Now, Miss Amelia Wrigley was not only of a good figure, a pleasing face, and a sprightly wit, and with those promising prospects that are a mighty agreeable adjunct to personal charms; she was also fully aware of her own value. She knew to the decimal of an inch how far it was prudent to permit the thirsty youths who frequented the Royal Albert Hotel to go in their amorous advances. Of course, she must not be too frigid, and there were occasions when it was politic to be diplomatically hard of hearing. The ingenious Hebe who ministers to the pleasures of manufacturers, flushed by the frequent “friendly glasses” inseparable from the conduct of business on market-day, must affect not to hear many an innuendo that crapulous youth seems to think he may safely utter in the presence of a barmaid, though he would soundly trounce the fellow who should utter the like in the hearing of his sister in the domestic drawing-room. Poor Hebe’s face may glow with outraged modesty, her eyes may flash her indignation and resentment, but business requires that she should smile and smirk and say smooth things. Miss Amelia Wrigley was declared by many a young buck of Huddersfield to be “too stand-offish” for his taste, which required that a girl should be able “to give a joke and take a joke, don’t you know”; though the kind of joke required by this predilection to be given and taken was not defined with that precision beloved of the mathematician. But it may be put down to Mr. Sam Storth’s credit that this stand-offishness of the fair Amelia was very far from diminishing that lady’s attractiveness in his eyes.

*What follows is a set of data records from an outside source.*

(* ===== verification/PeMappings.v ===== *)
(** Windows programs run by Wine: samply/src/linux_shared/pe_mappings.rs. The
    sections of a PE image are often copied into memory and not mapped; the place
    of the header and the size stated in it tell where they are. *)
From S2P Require Import Prelude RustStr BTree PathFiles ObjectFiles CodeIds.
From stdpp Require Import options.
Open Scope Z_scope.

(** The PE headers as the object crate reads them: the size of the image and the
    time stamp of 32-bit and of 64-bit files, [None] for other files. *)
Class PeHeaders := { pe_headers : list Z → option (Z * Z) }.

Module PeMappings.
Import AvmaRange CodeIds.

Record SuspectedPeMapping := { path : string; code_id : CodeId; avma_range : AvmaRange }.
Notation PeMappings := (btree SuspectedPeMapping).
Definition new : PeMappings := [].

Definition find_mapping (m : PeMappings) (r : AvmaRange) : option SuspectedPeMapping :=
  '(_, mapping) ← next_back (btree_range_to_inclusive (start r) m);
  if encompasses r (avma_range mapping) then Some mapping else None.

Section check.
Context `{FileBytes} `{!PeHeaders}.

Definition get_pe_mapping_size_and_codeid (files : PathFiles.fs) (path' : string) : option (Z * CodeId) :=
  file ← PathFiles.open_file files path';
  mmap ← map_file file;
  '(image_size, timestamp) ← pe_headers mmap;
  Some (image_size, PeCodeId timestamp image_size).
Definition filename_is_pe (path' : string) : bool :=
  RustStr.ends_with path' ".exe" || RustStr.ends_with path' ".dll" ||
  RustStr.ends_with path' ".EXE" || RustStr.ends_with path' ".DLL".
(** [path_text] is the path, [None] if it is not UTF-8. *)
Definition check_mmap (files : PathFiles.fs) (m : PeMappings) (path' : string) (path_text : option string)
    (mapping_start_avma : Z) : PeMappings :=
  if filename_is_pe path' then
    match path_text with
    | None => m
    | Some text =>
        match get_pe_mapping_size_and_codeid files text with
        | Some (size', code_id') =>
            btree_insert mapping_start_avma
              {| path := text; code_id := code_id'; avma_range := with_start_size mapping_start_avma size' |} m
        | None => m
        end
    end
  else m.
End check.

(** * What is found *)

(** The key is the start of the value; the images end in the address space. *)
Definition mapping_ok (k : Z) (x : SuspectedPeMapping) : Prop :=
  start (avma_range x) = k ∧ k ≤ end_ (avma_range x).
Record wf (m : PeMappings) : Prop := {
  wf_sorted : btree_wf m;
  wf_starts : ∀ k x, (k, x) ∈ m → mapping_ok k x
}.
Lemma wf_new : wf new.
Proof. split; [apply btree_wf_nil|]. intros k x Hin. by apply elem_of_nil in Hin. Qed.
(** Image sizes have 32 bits. *)
Definition headers_ok `{PeHeaders} : Prop := ∀ data image_size timestamp,
  pe_headers data = Some (image_size, timestamp) → u32_range image_size ∧ u32_range timestamp.
Lemma check_mmap_wf `{FileBytes} `{!PeHeaders} files m path' text a :
  headers_ok → 0 ≤ a < 2 ^ 64 - 2 ^ 32 → wf m → wf (check_mmap files m path' text a).
Proof.
  intros Hh Ha Hm. unfold check_mmap. destruct (filename_is_pe path'); [|done]. destruct text as [text|]; [|done].
  destruct (get_pe_mapping_size_and_codeid files text) as [[size' code_id']|] eqn:Heq; [|done]. destruct Hm as [Hs Hk].
  split; [by apply btree_insert_wf|]. intros k x [[-> ->]|[_ Hin]]%btree_insert_elem; [|by apply Hk|done].
  unfold get_pe_mapping_size_and_codeid in Heq. destruct (PathFiles.open_file files text) as [f|]; [|done].
  cbn [mbind option_bind] in Heq. destruct (map_file f) as [d|]; [|done]. cbn [mbind option_bind] in Heq.
  destruct (pe_headers d) as [[i t]|] eqn:Hd; [|done]. injection Heq as <- <-. destruct (Hh d i t Hd) as [[? ?] _].
  split; [done|]. simpl. rewrite add_u64_id by lia. lia.
Qed.

(** A mapping without a file is taken for a part of a suspected image only if
    it starts where the header of the image was mapped, and the whole image ends
    in it. (The images that contain the mapping are not looked for.) *)
Theorem find_mapping_starts_alike (m : PeMappings) (r : AvmaRange) (x : SuspectedPeMapping) :
  wf m → find_mapping m r = Some x ↔ btree_get (start r) m = Some x ∧ end_ (avma_range x) ≤ end_ r.
Proof.
  intros [Hs Hk]. unfold find_mapping. rewrite btree_get_elem by done. split.
  - destruct (next_back _) as [[k y]|] eqn:Hn; [|done]. apply btree_last_le_Some in Hn as (Hin & Hle & _); [|done].
    cbn [mbind option_bind]. destruct (encompasses r (avma_range y)) eqn:He; [|done]. intros [= <-].
    apply andb_prop in He as [H1 H2]. apply Z.leb_le in H1, H2. destruct (Hk k y Hin) as [Hst _].
    assert (k = start r) as <- by lia. done.
  - intros [Hin He]. assert (next_back (btree_range_to_inclusive (start r) m) = Some (start r, x)) as ->.
    { apply btree_last_le_Some; [done|]. split; [done|]. split; [done|]. by intros. }
    cbn [mbind option_bind]. unfold encompasses. destruct (Hk _ _ Hin) as [-> _].
    rewrite Z.leb_refl. by rewrite (proj2 (Z.leb_le _ _)).
Qed.
#[local] Definition game : SuspectedPeMapping :=
  {| path := "game.exe"; code_id := PeCodeId 1 94375936; avma_range := {| start := 5368709120; end_ := 5463085056 |} |}.
(** The text section of the example at the top of the source file is not found to
    belong to the image. *)
Example find_mapping_starts_alike_witness :
  wf [(5368709120, game)] ∧ find_mapping [(5368709120, game)] {| start := 5368713216; end_ := 5431525376 |} ≠ Some game ∧
  find_mapping [(5368709120, game)] {| start := 5368709120; end_ := 5463085056 |} = Some game.
Proof.
  assert (wf [(5368709120, game)]) as Hwf.
  { split; [by repeat constructor|]. intros k x [= -> ->]%list_elem_of_singleton. by split. }
  split; [exact Hwf|]. split.
  - intros [Hget _]%(find_mapping_starts_alike _ _ _ Hwf). by vm_compute in Hget.
  - apply (find_mapping_starts_alike _ _ _ Hwf). by split.
Defined.
End PeMappings.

“I like a larky girl as well as any man,” he confided to his partner, “and when I’m in for fun I don’t want to have to do with a condemned iceberg; but fun’s one thing and matrimony’s another and don’t you forget it. And when I place a lady at the head of my mahogany, I don’t want to think that every doddering idiot in Huddersfield that can sport a flash ring and chain has blown a cloud of cigarette smoke in her face and drawled out ‘Another special, Millie, my angel, and a smile with it.’ You don’t ‘Millie’ Amelia Wrigley, I can tell you.”

From which profound observation it may be inferred that in the conversation of which we have heard but a part, and of which, by your leave, good reader, we will take the liberty to hear more, Mr. Sam Storth could not boast of that self-assurance and complacency that usually marked his intercourse with the ladies he honoured with his acquaintance. In some mysterious way the talk had drifted, as talk between a young man and maid will drift, to the perilous subject of liking, of love, of the choice of a lover and so forth.

“I used to think I wasn’t a marrying man, Miss Amelia—I may call you that mayn’t I?—Miss Wrigley’s so formal, so cold, between friends, don’t you think?—not a marrying man by a long chalk. Seen so much billing and cooing in my time, and then a chain that can’t very well be broken with a cat at one end of it and a dog at the other. I always draw the line at that particular service in the Prayer Book that so appropriately begins with “dearly beloved” and ends with “amazement! But”—with a sigh that was intended to be sentimental, and a glance that was unmistakeably amorous—“but a man never knows his fate. How true it is that man proposes but God disposes.”

“Then man shouldn’t propose,” suggested the lady.

“Oh, do be serious, Miss Amelia, or may say I Amelia?”

“Certainly you may not say Amelia, Storth, at least not to me. Why should you?”

“Because, because oh! hang it Amelia, I mean Miss Amelia, you make it confounded difficult for a fellow. Jove! Isn’t it hot?”—and Mr. Storth mopped his troubled and moist brow with a vast bandana. “I think, if you don’t mind, I’ll have another pint of bitter, with a top on.”

Miss Wrigley rose, and, moving with stately ease to the pumps, drew a large tankard of the foaming beverage.

“I never knew such a man as you for beer, Mr. Storth.”